Raccontare la guerra e raccontarla bene. Alcuni degli appuntamenti del festival del giornalismo di Perugia non potevano non fare il punto su come l’informazione descrive la guerra oggi e com’è cambiato il modo di coprire mediaticamente i conflitti. L’attuale panorama italiano e un contesto internazionale sempre più confuso sono il punto di partenza per capire come viene fatta oggi l’informazione. La discussione ha messo in luce nuove sfide per i giornalisti, ma restano tre elementi tradizionali imprescindibili dalla professione: la verifica delle fonti, l’esperienza e la presenza sul campo.
Tra gli elementi di novità, l’attore più ingombrante sulla scena è sicuramente il mondo dei social network. ‹‹Oggi i social -spiega Lucia Goracci di Rai News 24 – pongono una sfida sostanziale per i media››. Una prima difficoltà è data dall’enorme quantità di dati e informazioni prodotti da Twitter e Facebook. Aine Kerr, co-fondatrice di Storyful, compagnia che vende contenuti informativi generati dagli utenti e poi verificati, spiega come, nonostante la novità del mezzo, viene comunque sempre utilizzato un processo rigoroso di verifica delle fonti. Un altro elemento di novità è rappresentato dalla necessità che giornalisti professionisti e citizen journalists collaborino attivamente nel raccontare gli eventi.
Confermato, invece, il ruolo dell’esperienza come filtro. ‹‹Oltre agli strumenti e alla tecnologia serve però anche l’esperienza e la pazienza. – Spiega ancora Goracci – Bisogna sempre avere saggezza ed esperienza, anche mestiere, per bilanciare la grande quantità di informazioni che fornisce la rete››.

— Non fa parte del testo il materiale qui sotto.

Lemma clear_no c : p c = false <-> ~ sep c.
Proof. by rewrite <- Hp, not_true_iff_false. Qed.
Lemma elem_of_pieces cur l word : word ∈ split_pieces p cur l <->
  (exists w l2, l = w ++ l2 /\ word = (cur ++ encode w)%string /\ clear sep w /\ before_separator sep l2) \/
  (exists l1 c w l2, l = (l1 ++ [c]) ++ w ++ l2 /\ sep (fst c) /\ word = encode w /\ clear sep w /\ before_separator sep l2).
Proof.
  revert cur. induction l as [|[c e] l IH]; intros cur; cbn [split_pieces].
  - rewrite list_elem_of_singleton. split.
    + intros ->. left. exists [], []. rewrite append_nil_r. by repeat constructor.
    + intros [(w & l2 & [-> ->]%eq_sym%app_nil & -> & _)|(l1 & c & w & l2 & H & _)]; [by rewrite append_nil_r|].
      by destruct l1.
  - destruct (p c) eqn:E.
    + apply Hp in E. rewrite elem_of_cons, IH. split.
      * intros [->|[(w & l2 & -> & -> & Hw & H2)|(l1 & d & w & l2 & -> & Hd & -> & Hw & H2)]].
        -- left. exists [], ((c, e) :: l). rewrite append_nil_r. split_and!; [done|done|constructor|]. right. eauto.
        -- right. exists [], (c, e), w, l2. done.
        -- right. exists ((c, e) :: l1), d, w, l2. done.
      * intros [(w & l2 & H & -> & Hw & H2)|(l1 & d & w & l2 & H & Hd & -> & Hw & H2)].
        -- left. destruct w as [|x w]; [by rewrite append_nil_r|]. injection H as <- _. by apply Forall_cons in Hw as [[] _].
        -- right. destruct l1 as [|x l1]; injection H as <- ->; [left; by exists w, l2|right; by exists l1, d, w, l2].
    + apply clear_no in E. rewrite IH. split.
      * intros [(w & l2 & -> & -> & Hw & H2)|(l1 & d & w & l2 & -> & Hd & -> & Hw & H2)].
        -- left. exists ((c, e) :: w), l2. rewrite encode_cons, append_assoc. split_and!; [done|done|by constructor|done].
        -- right. exists ((c, e) :: l1), d, w, l2. done.
      * intros [(w & l2 & H & -> & Hw & H2)|(l1 & d & w & l2 & H & Hd & -> & Hw & H2)].
        -- left. destruct w as [|x w].
           { cbn in H. subst l2. destruct H2 as [?|(d & k & [= <- _] & ?)]; done. }
           injection H as <- ->. apply Forall_cons in Hw as [_ Hw]. exists w, l2. by rewrite encode_cons, append_assoc.
        -- right. destruct l1 as [|x l1]; injection H as <- ->; [done|]. by exists l1, d, w, l2.
Qed.
Lemma elem_of_split s word : word ∈ split p s <-> word_in sep s word.
Proof.
  unfold split, word_in. rewrite elem_of_pieces. split.
  - intros [(w & l2 & H & -> & Hw & H2)|(l1 & c & w & l2 & H & Hc & -> & Hw & H2)].
    + exists [], w, l2. split_and!; [done|done|done|by left|done].
    + exists (l1 ++ [c]), w, l2. split_and!; [done|done|done|right; eauto|done].
  - intros (l1 & w & l2 & H & -> & Hw & [->|(k & c & -> & Hc)] & H2); [left; by exists w, l2|right; by exists k, c, w, l2].
Qed.
Lemma first_piece_iff s word : first_word sep s word <-> first_piece p s = word.
Proof.
  assert (forall l cur w l2, l = w ++ l2 -> clear sep w -> before_separator sep l2 ->
    head (split_pieces p cur l) = Some (cur ++ encode w)%string) as Hhead.
  { induction l as [|[c e] l IH]; intros cur w l2 H Hw H2; cbn [split_pieces].
    - apply eq_sym, app_nil in H as [-> ->]. by rewrite append_nil_r.
    - destruct w as [|x w].
      + cbn in H. subst l2. destruct H2 as [?|(d & k & [= <- _] & Hd)]; [done|]. apply Hp in Hd. cbn in Hd. by rewrite Hd, append_nil_r.
      + injection H as <- H. apply Forall_cons in Hw as [Hc%clear_no Hw]. cbn in Hc. rewrite Hc, (IH _ w l2), encode_cons, append_assoc; done. }
  assert (forall l, exists w l2, l = w ++ l2 /\ clear sep w /\ before_separator sep l2) as Hex.
  { induction l as [|c l (w & l2 & -> & Hw & H2)]; [exists [], []; by repeat constructor|]. destruct (p (fst c)) eqn:E.
    - apply Hp in E. exists [], (c :: w ++ l2). split_and!; [done|constructor|right; eauto].
    - apply clear_no in E. exists (c :: w), l2. split_and!; [done|by constructor|done]. }
  assert (forall word, first_word sep s word -> first_piece p s = word) as Hone.
  { intros x (w & l2 & H & -> & Hw & H2). unfold first_piece, split.
    specialize (Hhead _ "" w l2 H Hw H2). destruct (split_pieces _ _ _); [done|]. by injection Hhead. }
  split; [apply Hone|]. intros <-. destruct (Hex (char_indices s)) as (w & l2 & H & Hw & H2).
  assert (first_word sep s (encode w)) as Hfirst by (exists w, l2; done). by rewrite (Hone _ Hfirst).
Qed.
Lemma last_piece_iff s word : last_word sep s word <-> last_piece p s = word.
Proof.
  assert (forall w cur, clear sep w -> split_pieces p cur w = [(cur ++ encode w)%string]) as Hclear.
  { induction w as [|[c e] w IH]; intros cur Hw; cbn [split_pieces]; [by rewrite append_nil_r|].
    apply Forall_cons in Hw as [Hc%clear_no Hw]. cbn in Hc. by rewrite Hc, IH, encode_cons, append_assoc. }
  assert (forall l, exists l1 w, l = l1 ++ w /\ clear sep w /\ after_separator sep l1) as Hex.
  { induction l as [|c l (l1 & w & -> & Hw & H1)] using rev_ind; [exists [], []; by repeat constructor|]. destruct (p (fst c)) eqn:E.
    - apply Hp in E. exists ((l1 ++ w) ++ [c]), []. rewrite app_nil_r. split_and!; [done|constructor|right; eauto].
    - apply clear_no in E. exists l1, (w ++ [c]). rewrite app_assoc. split_and!; [done|apply Forall_app; by repeat constructor|done]. }
  assert (forall word, last_word sep s word -> last_piece p s = word) as Hone.
  { intros x (l1 & w & H & -> & Hw & H1). unfold last_piece, split. rewrite H. destruct H1 as [->|(k & [c e] & -> & Hc)].
    - cbn [app]. by rewrite Hclear.
    - apply Hp in Hc. rewrite <- app_assoc. cbn [app]. by rewrite split_pieces_app, (Hclear w), reverse_snoc by done. }
  split; [apply Hone|]. intros <-. destruct (Hex (char_indices s)) as (l1 & w & H & Hw & H1).
  assert (last_word sep s (encode w)) as Hlast by (exists l1, w; done). by rewrite (Hone _ Hlast).
Qed.

Lemma drop_while_stripped l : exists l1, l = l1 ++ drop_while (fun c => p (fst c)) l /\ Forall (fun c => sep (fst c)) l1 /\
  opens_clear sep (drop_while (fun c : N * string => p (fst c)) l).
Proof.
  induction l as [|c l (l1 & H & H1 & H2)]; cbn [drop_while]; [by exists []|]. destruct (p (fst c)) eqn:E.
  - exists (c :: l1). split_and!; [by rewrite H at 1|constructor; [by apply Hp|done]|done].
  - exists []. split_and!; [done|constructor|by apply clear_no].
Qed.
Lemma drop_while_app l1 w : Forall (fun c => sep (fst c)) l1 -> opens_clear sep w ->
  drop_while (fun c : N * string => p (fst c)) (l1 ++ w) = w.
Proof.
  intros H1 Hw. induction H1 as [|c l1 Hc _ IH]; cbn [app drop_while].
  - destruct w as [|c w]; [done|]. cbn [drop_while]. apply clear_no in Hw. by rewrite Hw.
  - apply Hp in Hc. by rewrite Hc.
Qed.
Lemma trim_start_iff s rest : stripped_start sep s rest <-> trim_start_matches p s = rest.
Proof.
  unfold trim_start_matches. split.
  - intros (l1 & w & H & -> & H1 & Hw). by rewrite H, drop_while_app.
  - intros <-. destruct (drop_while_stripped (char_indices s)) as (l1 & H & H1 & Hw). eexists l1, _. done.
Qed.
Lemma trim_iff s inner : stripped sep s inner <-> trim_matches p s = inner.
Proof.
  unfold trim_matches. split.
  - intros (l1 & w & l2 & H & -> & H1 & H2 & Hw & Hr). rewrite H. destruct w as [|c w].
    + cbn [app]. assert (drop_while (fun c => p (fst c)) (l1 ++ l2) = []) as ->.
      { rewrite <- (app_nil_r (l1 ++ l2)). apply drop_while_app; [by apply Forall_app|done]. }
      done.
    + rewrite drop_while_app by done. rewrite reverse_app, drop_while_app; [by rewrite reverse_involutive| |done].
      by apply Forall_reverse.
  - intros <-. destruct (drop_while_stripped (char_indices s)) as (l1 & H & H1 & Hw). set (k := drop_while _ _) in *.
    destruct (drop_while_stripped (reverse k)) as (l2 & Hk & H2 & Hr). set (w := drop_while _ (reverse k)) in *.
    assert (k = reverse w ++ reverse l2) as Hk' by by rewrite <- reverse_app, <- Hk, reverse_involutive.
    exists l1, (reverse w), (reverse l2). rewrite reverse_involutive. split_and!; try done.
    + by rewrite <- Hk'.
    + by apply Forall_reverse.
    + destruct (reverse w); [done|]. by rewrite Hk' in Hw.
Qed.
End Split.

Qual è dunque il ruolo dell’inviato? Daniele Raineri, reporter di guerra de Il Foglio, non ha dubbi: ‹‹L’inviato serve ancora tantissimo. Io mi sono reso conto che c’è una guerra anche nella definizione stessa di conflitto e quindi serve qualcuno che verifichi quello che succede››. Ovviamente è necessario raccontare e recarsi in un luogo in condizioni di totale sicurezza, spiegano Clark Bentson, giornalista di ABC News, e Christopher Prentice, ambasciatore britannico in Italia. Proprio la sicurezza rappresenta il tema più importante nella copertura dei conflitti, anche perché negli anni è cambiata la figura del giornalista. Per Amedeo Ricucci del TG1, oggi il giornalista non ha più il primato dell’informazione e è diventato un obiettivo, un target che fa più notizia se viene ucciso. Ecco perché è cambiato anche il modo di andare in guerra, racconta ancora Raineri: ‹‹ La grande differenza tra il 2007 e oggi è che adesso bisogna mimetizzarsi, non c’è più la pettorina con scritto “Press”. Bisogna essere quasi invisibili, dai vestiti fino al cellulare››.